## Task details
Take the entries below and print only the lines from the one with "token :: r =>" through the one with "o => Stdout", exactly as they stand, both ends included.

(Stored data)

****

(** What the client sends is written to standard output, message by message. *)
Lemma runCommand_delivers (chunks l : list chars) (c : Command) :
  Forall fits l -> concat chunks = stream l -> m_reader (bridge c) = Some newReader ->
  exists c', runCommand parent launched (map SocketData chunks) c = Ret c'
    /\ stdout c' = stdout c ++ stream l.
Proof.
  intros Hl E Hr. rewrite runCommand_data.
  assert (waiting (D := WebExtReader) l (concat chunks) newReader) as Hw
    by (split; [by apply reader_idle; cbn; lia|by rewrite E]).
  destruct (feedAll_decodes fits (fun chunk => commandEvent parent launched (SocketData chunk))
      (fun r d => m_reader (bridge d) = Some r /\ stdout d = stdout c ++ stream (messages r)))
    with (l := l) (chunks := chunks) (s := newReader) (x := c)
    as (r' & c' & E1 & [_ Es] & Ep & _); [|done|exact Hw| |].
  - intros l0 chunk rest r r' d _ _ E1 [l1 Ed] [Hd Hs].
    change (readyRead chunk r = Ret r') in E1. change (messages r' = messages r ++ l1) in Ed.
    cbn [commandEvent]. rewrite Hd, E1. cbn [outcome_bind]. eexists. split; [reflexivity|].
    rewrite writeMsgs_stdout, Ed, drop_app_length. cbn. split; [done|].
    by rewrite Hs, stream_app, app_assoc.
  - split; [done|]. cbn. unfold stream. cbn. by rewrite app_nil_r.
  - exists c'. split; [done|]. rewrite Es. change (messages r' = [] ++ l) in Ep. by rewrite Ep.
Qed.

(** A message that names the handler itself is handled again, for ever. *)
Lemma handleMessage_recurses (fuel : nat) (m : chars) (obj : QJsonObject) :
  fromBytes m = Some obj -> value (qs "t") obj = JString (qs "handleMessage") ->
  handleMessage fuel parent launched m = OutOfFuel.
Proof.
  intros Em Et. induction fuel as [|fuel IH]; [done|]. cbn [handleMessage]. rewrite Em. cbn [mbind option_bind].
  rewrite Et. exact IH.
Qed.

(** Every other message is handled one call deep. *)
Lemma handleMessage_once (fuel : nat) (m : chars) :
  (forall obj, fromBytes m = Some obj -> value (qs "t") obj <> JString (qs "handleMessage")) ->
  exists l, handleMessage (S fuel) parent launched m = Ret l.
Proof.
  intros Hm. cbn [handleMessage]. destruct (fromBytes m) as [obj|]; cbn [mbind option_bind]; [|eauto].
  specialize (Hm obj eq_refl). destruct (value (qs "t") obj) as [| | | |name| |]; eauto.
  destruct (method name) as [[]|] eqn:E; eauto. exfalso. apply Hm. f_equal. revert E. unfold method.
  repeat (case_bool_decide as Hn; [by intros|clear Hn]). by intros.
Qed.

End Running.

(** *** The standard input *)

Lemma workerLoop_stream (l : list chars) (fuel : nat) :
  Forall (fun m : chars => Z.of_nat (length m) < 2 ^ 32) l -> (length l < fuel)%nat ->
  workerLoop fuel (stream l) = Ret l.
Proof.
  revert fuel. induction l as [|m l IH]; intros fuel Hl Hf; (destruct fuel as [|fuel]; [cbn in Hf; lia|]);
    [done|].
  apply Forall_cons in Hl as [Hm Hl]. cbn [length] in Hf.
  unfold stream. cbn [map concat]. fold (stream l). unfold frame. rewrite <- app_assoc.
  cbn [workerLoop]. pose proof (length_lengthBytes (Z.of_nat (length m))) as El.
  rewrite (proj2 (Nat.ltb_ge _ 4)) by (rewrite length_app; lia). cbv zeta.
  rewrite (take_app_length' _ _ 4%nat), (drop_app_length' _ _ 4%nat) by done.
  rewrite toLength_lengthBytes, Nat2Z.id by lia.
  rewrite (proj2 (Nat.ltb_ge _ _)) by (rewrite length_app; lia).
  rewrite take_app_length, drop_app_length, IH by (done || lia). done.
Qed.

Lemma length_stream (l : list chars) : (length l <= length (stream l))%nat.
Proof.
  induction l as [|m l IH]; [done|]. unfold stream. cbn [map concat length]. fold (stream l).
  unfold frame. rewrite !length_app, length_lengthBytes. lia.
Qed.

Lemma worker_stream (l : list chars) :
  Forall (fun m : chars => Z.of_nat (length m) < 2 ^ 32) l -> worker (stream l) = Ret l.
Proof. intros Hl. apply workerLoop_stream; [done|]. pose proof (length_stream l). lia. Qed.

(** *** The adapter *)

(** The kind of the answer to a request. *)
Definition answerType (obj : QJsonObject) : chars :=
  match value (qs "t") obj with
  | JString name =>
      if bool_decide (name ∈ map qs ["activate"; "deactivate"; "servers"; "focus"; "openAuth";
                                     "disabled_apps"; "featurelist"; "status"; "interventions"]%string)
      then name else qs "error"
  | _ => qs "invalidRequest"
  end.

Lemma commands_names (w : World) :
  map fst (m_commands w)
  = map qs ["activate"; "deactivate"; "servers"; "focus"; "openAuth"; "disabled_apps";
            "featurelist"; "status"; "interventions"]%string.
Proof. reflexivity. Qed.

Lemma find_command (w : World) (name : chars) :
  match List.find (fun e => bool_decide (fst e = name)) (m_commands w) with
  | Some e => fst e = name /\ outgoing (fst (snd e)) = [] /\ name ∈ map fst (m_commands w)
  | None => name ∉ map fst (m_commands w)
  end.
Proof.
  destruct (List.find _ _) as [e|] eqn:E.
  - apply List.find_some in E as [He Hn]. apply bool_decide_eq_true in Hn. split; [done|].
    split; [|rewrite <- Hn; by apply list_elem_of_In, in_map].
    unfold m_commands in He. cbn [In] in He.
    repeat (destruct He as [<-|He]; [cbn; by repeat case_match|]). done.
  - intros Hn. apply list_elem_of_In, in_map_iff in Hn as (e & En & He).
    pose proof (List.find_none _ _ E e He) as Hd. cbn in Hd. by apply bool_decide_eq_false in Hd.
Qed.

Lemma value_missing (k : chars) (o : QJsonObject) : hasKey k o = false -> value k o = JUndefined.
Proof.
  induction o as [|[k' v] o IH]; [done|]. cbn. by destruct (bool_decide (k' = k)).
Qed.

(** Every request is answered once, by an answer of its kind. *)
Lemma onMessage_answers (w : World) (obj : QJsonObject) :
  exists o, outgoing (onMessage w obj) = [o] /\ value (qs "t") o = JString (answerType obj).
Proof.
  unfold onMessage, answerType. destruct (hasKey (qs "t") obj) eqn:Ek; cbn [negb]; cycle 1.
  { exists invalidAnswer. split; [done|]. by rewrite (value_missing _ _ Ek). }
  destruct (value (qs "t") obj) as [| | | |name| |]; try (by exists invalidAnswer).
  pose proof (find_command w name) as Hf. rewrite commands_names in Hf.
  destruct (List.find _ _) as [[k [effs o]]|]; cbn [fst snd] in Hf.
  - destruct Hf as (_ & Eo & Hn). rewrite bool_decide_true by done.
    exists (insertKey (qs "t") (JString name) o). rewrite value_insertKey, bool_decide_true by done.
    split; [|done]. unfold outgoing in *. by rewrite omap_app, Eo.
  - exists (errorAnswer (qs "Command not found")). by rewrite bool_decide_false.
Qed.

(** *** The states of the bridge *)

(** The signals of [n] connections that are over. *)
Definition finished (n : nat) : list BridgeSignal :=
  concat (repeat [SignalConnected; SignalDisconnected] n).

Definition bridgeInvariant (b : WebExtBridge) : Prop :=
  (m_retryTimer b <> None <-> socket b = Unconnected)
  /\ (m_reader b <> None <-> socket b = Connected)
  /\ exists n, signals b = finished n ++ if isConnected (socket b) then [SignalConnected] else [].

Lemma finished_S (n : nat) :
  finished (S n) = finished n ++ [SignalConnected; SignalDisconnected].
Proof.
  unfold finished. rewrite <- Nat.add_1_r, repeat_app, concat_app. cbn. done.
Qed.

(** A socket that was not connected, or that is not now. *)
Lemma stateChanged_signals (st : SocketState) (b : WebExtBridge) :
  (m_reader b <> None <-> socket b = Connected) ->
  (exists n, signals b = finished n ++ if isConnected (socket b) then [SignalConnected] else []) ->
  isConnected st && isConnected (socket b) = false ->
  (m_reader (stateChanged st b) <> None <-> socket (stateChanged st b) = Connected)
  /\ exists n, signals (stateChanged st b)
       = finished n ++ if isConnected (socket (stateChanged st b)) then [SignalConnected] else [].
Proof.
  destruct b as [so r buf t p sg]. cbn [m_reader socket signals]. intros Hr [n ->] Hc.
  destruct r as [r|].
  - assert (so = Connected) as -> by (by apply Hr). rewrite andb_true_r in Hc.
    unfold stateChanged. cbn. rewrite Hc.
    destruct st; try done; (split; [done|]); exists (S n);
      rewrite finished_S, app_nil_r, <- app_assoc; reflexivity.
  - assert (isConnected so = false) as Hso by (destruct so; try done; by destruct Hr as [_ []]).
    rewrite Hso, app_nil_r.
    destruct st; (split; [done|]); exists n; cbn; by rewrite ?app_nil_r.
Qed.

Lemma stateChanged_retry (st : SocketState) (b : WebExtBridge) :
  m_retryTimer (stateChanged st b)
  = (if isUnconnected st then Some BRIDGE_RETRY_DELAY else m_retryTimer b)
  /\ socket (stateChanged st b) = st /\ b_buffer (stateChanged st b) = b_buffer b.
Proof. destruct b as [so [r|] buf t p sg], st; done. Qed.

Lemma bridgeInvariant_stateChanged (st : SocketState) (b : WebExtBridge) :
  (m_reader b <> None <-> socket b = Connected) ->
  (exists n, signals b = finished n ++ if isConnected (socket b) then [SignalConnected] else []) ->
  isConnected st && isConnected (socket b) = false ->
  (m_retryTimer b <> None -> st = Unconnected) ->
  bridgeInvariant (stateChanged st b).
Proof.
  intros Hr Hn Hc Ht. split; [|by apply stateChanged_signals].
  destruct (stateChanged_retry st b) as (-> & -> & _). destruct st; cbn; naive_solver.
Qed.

****

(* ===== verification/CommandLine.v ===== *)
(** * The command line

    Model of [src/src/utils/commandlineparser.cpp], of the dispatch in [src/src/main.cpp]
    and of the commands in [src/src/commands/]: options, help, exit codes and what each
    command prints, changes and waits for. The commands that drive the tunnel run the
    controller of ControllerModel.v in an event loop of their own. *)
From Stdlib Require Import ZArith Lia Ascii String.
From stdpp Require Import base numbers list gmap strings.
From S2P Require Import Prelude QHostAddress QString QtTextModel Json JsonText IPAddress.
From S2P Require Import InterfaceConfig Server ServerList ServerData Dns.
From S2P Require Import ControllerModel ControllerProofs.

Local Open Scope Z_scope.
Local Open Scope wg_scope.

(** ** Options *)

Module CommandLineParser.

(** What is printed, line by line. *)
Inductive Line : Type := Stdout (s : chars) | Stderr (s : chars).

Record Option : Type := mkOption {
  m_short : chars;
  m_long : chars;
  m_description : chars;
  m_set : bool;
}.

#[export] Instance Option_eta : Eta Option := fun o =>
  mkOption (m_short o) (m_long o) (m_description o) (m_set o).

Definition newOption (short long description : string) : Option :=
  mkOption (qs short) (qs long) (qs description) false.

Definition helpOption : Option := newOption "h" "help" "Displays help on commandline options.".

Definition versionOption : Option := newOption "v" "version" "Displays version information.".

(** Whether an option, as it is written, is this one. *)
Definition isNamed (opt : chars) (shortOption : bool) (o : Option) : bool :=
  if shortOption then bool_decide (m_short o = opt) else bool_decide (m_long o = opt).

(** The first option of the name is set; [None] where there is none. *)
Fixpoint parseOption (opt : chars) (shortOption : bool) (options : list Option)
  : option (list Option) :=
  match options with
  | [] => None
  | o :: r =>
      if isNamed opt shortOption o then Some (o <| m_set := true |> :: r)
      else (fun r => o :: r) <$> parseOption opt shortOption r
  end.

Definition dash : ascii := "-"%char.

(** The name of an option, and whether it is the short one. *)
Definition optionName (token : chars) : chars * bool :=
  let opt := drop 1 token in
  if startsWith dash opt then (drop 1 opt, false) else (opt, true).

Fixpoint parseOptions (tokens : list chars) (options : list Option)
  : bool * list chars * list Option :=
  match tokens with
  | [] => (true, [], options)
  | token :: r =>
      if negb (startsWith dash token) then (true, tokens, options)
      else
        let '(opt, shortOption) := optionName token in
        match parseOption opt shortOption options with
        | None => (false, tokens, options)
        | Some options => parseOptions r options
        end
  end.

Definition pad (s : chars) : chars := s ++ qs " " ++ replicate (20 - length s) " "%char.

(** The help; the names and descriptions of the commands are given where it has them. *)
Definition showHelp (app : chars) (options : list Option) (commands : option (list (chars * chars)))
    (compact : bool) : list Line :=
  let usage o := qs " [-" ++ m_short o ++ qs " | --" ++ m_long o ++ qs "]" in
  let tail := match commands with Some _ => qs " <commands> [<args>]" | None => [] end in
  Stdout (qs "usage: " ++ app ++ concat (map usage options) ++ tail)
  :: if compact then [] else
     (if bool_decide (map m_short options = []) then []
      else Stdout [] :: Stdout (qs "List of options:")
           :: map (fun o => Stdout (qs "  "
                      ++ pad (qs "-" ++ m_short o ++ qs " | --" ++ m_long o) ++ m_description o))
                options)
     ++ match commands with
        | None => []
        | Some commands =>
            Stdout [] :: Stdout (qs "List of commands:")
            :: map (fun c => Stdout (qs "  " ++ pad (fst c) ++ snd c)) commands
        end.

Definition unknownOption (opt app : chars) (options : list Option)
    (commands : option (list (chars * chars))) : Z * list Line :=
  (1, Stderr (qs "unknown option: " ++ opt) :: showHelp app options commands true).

****

## Solution to this task
  | token :: r =>
      if negb (startsWith dash token) then (true, tokens, options)
      else
        let '(opt, shortOption) := optionName token in
        match parseOption opt shortOption options with
        | None => (false, tokens, options)
        | Some options => parseOptions r options
        end
  end.

Definition pad (s : chars) : chars := s ++ qs " " ++ replicate (20 - length s) " "%char.

(** The help; the names and descriptions of the commands are given where it has them. *)
Definition showHelp (app : chars) (options : list Option) (commands : option (list (chars * chars)))
    (compact : bool) : list Line :=
  let usage o := qs " [-" ++ m_short o ++ qs " | --" ++ m_long o ++ qs "]" in
  let tail := match commands with Some _ => qs " <commands> [<args>]" | None => [] end in
  Stdout (qs "usage: " ++ app ++ concat (map usage options) ++ tail)
  :: if compact then [] else
     (if bool_decide (map m_short options = []) then []
      else Stdout [] :: Stdout (qs "List of options:")
           :: map (fun o => Stdout (qs "  "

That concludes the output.